Good luck--I completely sympathize with restlessness!

Noodle

  • Handlebar Stache
  • *****
  • Posts: 1209
Re: Help me blow up my life without...completely blowing up my life.
« Reply #14 on: May 24, 2016, 08:49:47 AM »
I think this is a good place for what Chip and Dan Heath, who wrote the book "Decisive" called "ooching," meaning to try things on a small scale before going big and costly. So aside from all the great advice about making new friends as adults, where could you add more adventure and variety into your life? Our brains encourage us to settle into routines because it saves so much mental energy, but it's not good for us in other ways. Even changing up regular routines like where you grocery shop or go to church (if you do) would help, not to mention mixing up the fun things like deliberately making time to go into the city or seek out weekend adventures...plus it would probably liven up daily life in terms of giving you new things to talk about (even if you agree you hated them!). You've got years to go before retirement--if making small changes this summer doesn't work, you can look at traveling or doing an extended stay elsewhere next summer--and it won't feel like a foolish experiment because you've tried the smaller version first.

Miss Piggy

  • Handlebar Stache
  • *****
  • Posts: 1334
Re: Help me blow up my life without...completely blowing up my life.
« Reply #15 on: May 24, 2016, 06:28:42 PM »
Regarding meeting new people and making new friends, have you gone to meetup.com to see about groups in your area?

fallstoclimb

  • Handlebar Stache
  • *****
  • Posts: 1085
Re: Help me blow up my life without...completely blowing up my life.
« Reply #16 on: May 26, 2016, 01:15:21 PM »
Sounds like it's also time to give some time to considering what you would like your life in FI to look like.  Will you stay where you are? Travel?  What kinds of hobbies are you looking forward to having time to do more of? Could you do some of those things now?

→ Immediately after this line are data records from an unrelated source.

(* ===== verification/ProxyState.v ===== *)
(** * The proxy: what its clients are subscribed to ([object_database/proxy_server.py])

    A proxy server has one connection to the main server and many clients.  It subscribes to
    whole types, keeps their objects ([SubscriptionState]), and answers its clients from there.

    The typed sets and dictionaries of the program come from a library; two of its calls whose
    result the source does not determine are parameters: [set_pop], which is [s.pop(x)] of a set,
    and [dict_get_None], a lookup with [None] in a dictionary keyed by numbers.  Sets are
    visited in the order of [elements]. *)

From Stdlib Require Import Lia.
From stdpp Require Import options.
From S2P Require Import Prelude Schema Messages.

Local Open Scope Z_scope.

Abbreviation Channel := nat (only parsing).

Record SubscriptionKey := {
  sk_schema : string; sk_typename : string; sk_fieldname_and_value : FieldnameAndValue; sk_isLazy : bool
}.
#[export] Instance SubscriptionKey_eq_dec : EqDecision SubscriptionKey.
Proof. solve_decision. Defined.
#[export] Instance SubscriptionKey_countable : Countable SubscriptionKey.
Proof.
  refine (inj_countable' (λ k, (sk_schema k, sk_typename k, sk_fieldname_and_value k, sk_isLazy k))
            (λ x, {| sk_schema := x.1.1.1; sk_typename := x.1.1.2; sk_fieldname_and_value := x.1.2; sk_isLazy := x.2 |}) _).
  by intros [].
Defined.

(** What a proxy does to the outside. *)
Inductive Sent :=
  | ToClient (channel : Channel) (msg : ServerToClient)
  | ToServer (msg : ClientToServer)
  | ClosedChannel (channel : Channel).

(** ** Merging schema definitions *)

Definition mergeTypeDefinition (typedef1 typedef2 : TypeDefinition) : TypeDefinition :=
  {| td_fields := td_fields typedef1 ++ filter (λ x, x ∉ td_fields typedef1) (td_fields typedef2);
     td_indices := td_indices typedef1 ++ filter (λ x, x ∉ td_indices typedef1) (td_indices typedef2) |}.

Definition mergeSchemaDefinitions (schemaDef1 schemaDef2 : SchemaDefinition) : SchemaDefinition :=
  union_with (λ typedef1 typedef2, Some (mergeTypeDefinition typedef1 typedef2)) schemaDef1 schemaDef2.

(** ** State *)

Record SubscriptionState := {
  fieldIdToSubscribedChannels : gmap FieldId (gset Channel);
  channelToSubscribedFieldIds : gmap Channel (gset FieldId);
  indexIdToSubscribedChannels : gmap IndexId (gset Channel);
  channelToSubscribedIndexIds : gmap Channel (gset IndexId);
  channelToSubscribedOids : gmap Channel (gset ObjectId);
  oidToSubscribedChannels : gmap ObjectId (gset Channel);
  channelToLazilySubscribedFieldIds : gmap Channel (gset FieldId);
  channelToLazilySubscribedIndexIds : gmap Channel (gset IndexId);
  schemaDefs : gmap string (gmap FieldDefinition FieldId);
  _definedSchemas : gmap string SchemaDefinition;
  schemaTypeAndNameToFieldId : gmap string (gmap string (gmap string FieldId));
  fieldIdToDef : gmap FieldId FieldDefinition;
  fieldDefToId : gmap FieldDefinition FieldId;
  channelSubscriptions : gmap Channel (gset SubscriptionKey);
  channelToPendingSubscriptions : gmap Channel (gset SubscriptionKey);
  channelToPendingTransactions : gmap Channel (list ClientToServer);
  subscriptionsPendingSubscriptionOnServer : gmap (string * string) (gset (Channel * SubscriptionKey));
  transactionId : Z;
  completedTypes : gset (string * string);
  objectValues : gmap FieldId (gmap ObjectId bytes);
  indexValues : gmap FieldId (gmap ObjectId IndexValue);
  reverseIndexValues : gmap FieldId (gmap IndexValue (gset ObjectId));
  (* what the proxy sent, in order *)
  sent : list Sent;
}.
#[export] Instance SubscriptionState_settable : Settable SubscriptionState := λ r,
  {| fieldIdToSubscribedChannels := fieldIdToSubscribedChannels r;
     channelToSubscribedFieldIds := channelToSubscribedFieldIds r;
     indexIdToSubscribedChannels := indexIdToSubscribedChannels r;
     channelToSubscribedIndexIds := channelToSubscribedIndexIds r;
     channelToSubscribedOids := channelToSubscribedOids r;
     oidToSubscribedChannels := oidToSubscribedChannels r;
     channelToLazilySubscribedFieldIds := channelToLazilySubscribedFieldIds r;
     channelToLazilySubscribedIndexIds := channelToLazilySubscribedIndexIds r;
     schemaDefs := schemaDefs r; _definedSchemas := _definedSchemas r;
     schemaTypeAndNameToFieldId := schemaTypeAndNameToFieldId r;
     fieldIdToDef := fieldIdToDef r; fieldDefToId := fieldDefToId r;
     channelSubscriptions := channelSubscriptions r;
     channelToPendingSubscriptions := channelToPendingSubscriptions r;
     channelToPendingTransactions := channelToPendingTransactions r;
     subscriptionsPendingSubscriptionOnServer := subscriptionsPendingSubscriptionOnServer r;
     transactionId := transactionId r; completedTypes := completedTypes r;
     objectValues := objectValues r; indexValues := indexValues r; reverseIndexValues := reverseIndexValues r;
     sent := sent r |}.

Definition new_SubscriptionState : SubscriptionState :=
  {| fieldIdToSubscribedChannels := ∅; channelToSubscribedFieldIds := ∅; indexIdToSubscribedChannels := ∅;
     channelToSubscribedIndexIds := ∅; channelToSubscribedOids := ∅; oidToSubscribedChannels := ∅;
     channelToLazilySubscribedFieldIds := ∅; channelToLazilySubscribedIndexIds := ∅; schemaDefs := ∅;
     _definedSchemas := ∅; schemaTypeAndNameToFieldId := ∅; fieldIdToDef := ∅; fieldDefToId := ∅;
     channelSubscriptions := ∅; channelToPendingSubscriptions := ∅; channelToPendingTransactions := ∅;
     subscriptionsPendingSubscriptionOnServer := ∅; transactionId := -1; completedTypes := ∅;
     objectValues := ∅; indexValues := ∅; reverseIndexValues := ∅; sent := [] |}.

I'm slightly confused about why, if you're saving half your incomes now, you would still need to work part-time to cover daily expenses when your retirement is funded, especially if you're including your husband's pension.  I understand why it makes sense to stay with his job for another 11 years to get that pension; are you sure you would need to keep working, though?

I am all for setting up mini-adventures.  Take advantage of your husband's summers off to either have him earn extra income that speeds up FI, or do some traveling/adventuring or experimenting with different possible FI lives. 

Oh we have so many FI plans.  Slow travel / moving is a big one for me.   Lots of hiking and biking and reading.  We have a few small business ideas that will not make much money but will fill some time (and perhaps create some community).  And we do our best with mini adventures -- we are going away every other weekend for the next couple of months, really.

I think my bigger issue is just feeling trapped in my daily life here, the everydayness of it.  Like, why do I live in the suburbs.  I feel like I jumped forward too fast to embrace a life I can have at any age, but now I'm wondering how to wring the last bits out of my twentysomething life (as a now thirtysomething). The music scene in my city leaves something to be desired, or we somehow still haven't broken into the right group yet -- but the husband is in a band so I think he would have by now.  I'm surprised it's this difficult, but we have fewer roots and connections here (ironically, since it is my hometown).

Regarding FI, you're right, I'm probably being too conservative.  However, I'm a fed, which means that my pension is not inflation adjusted from the time I retire to the time I begin withdrawal -- so I'm hesitant to let that get completely destroyed by inflation.  If we have enough saved, though, I might just say eff it and walk away.  I'm sick of following all the rules.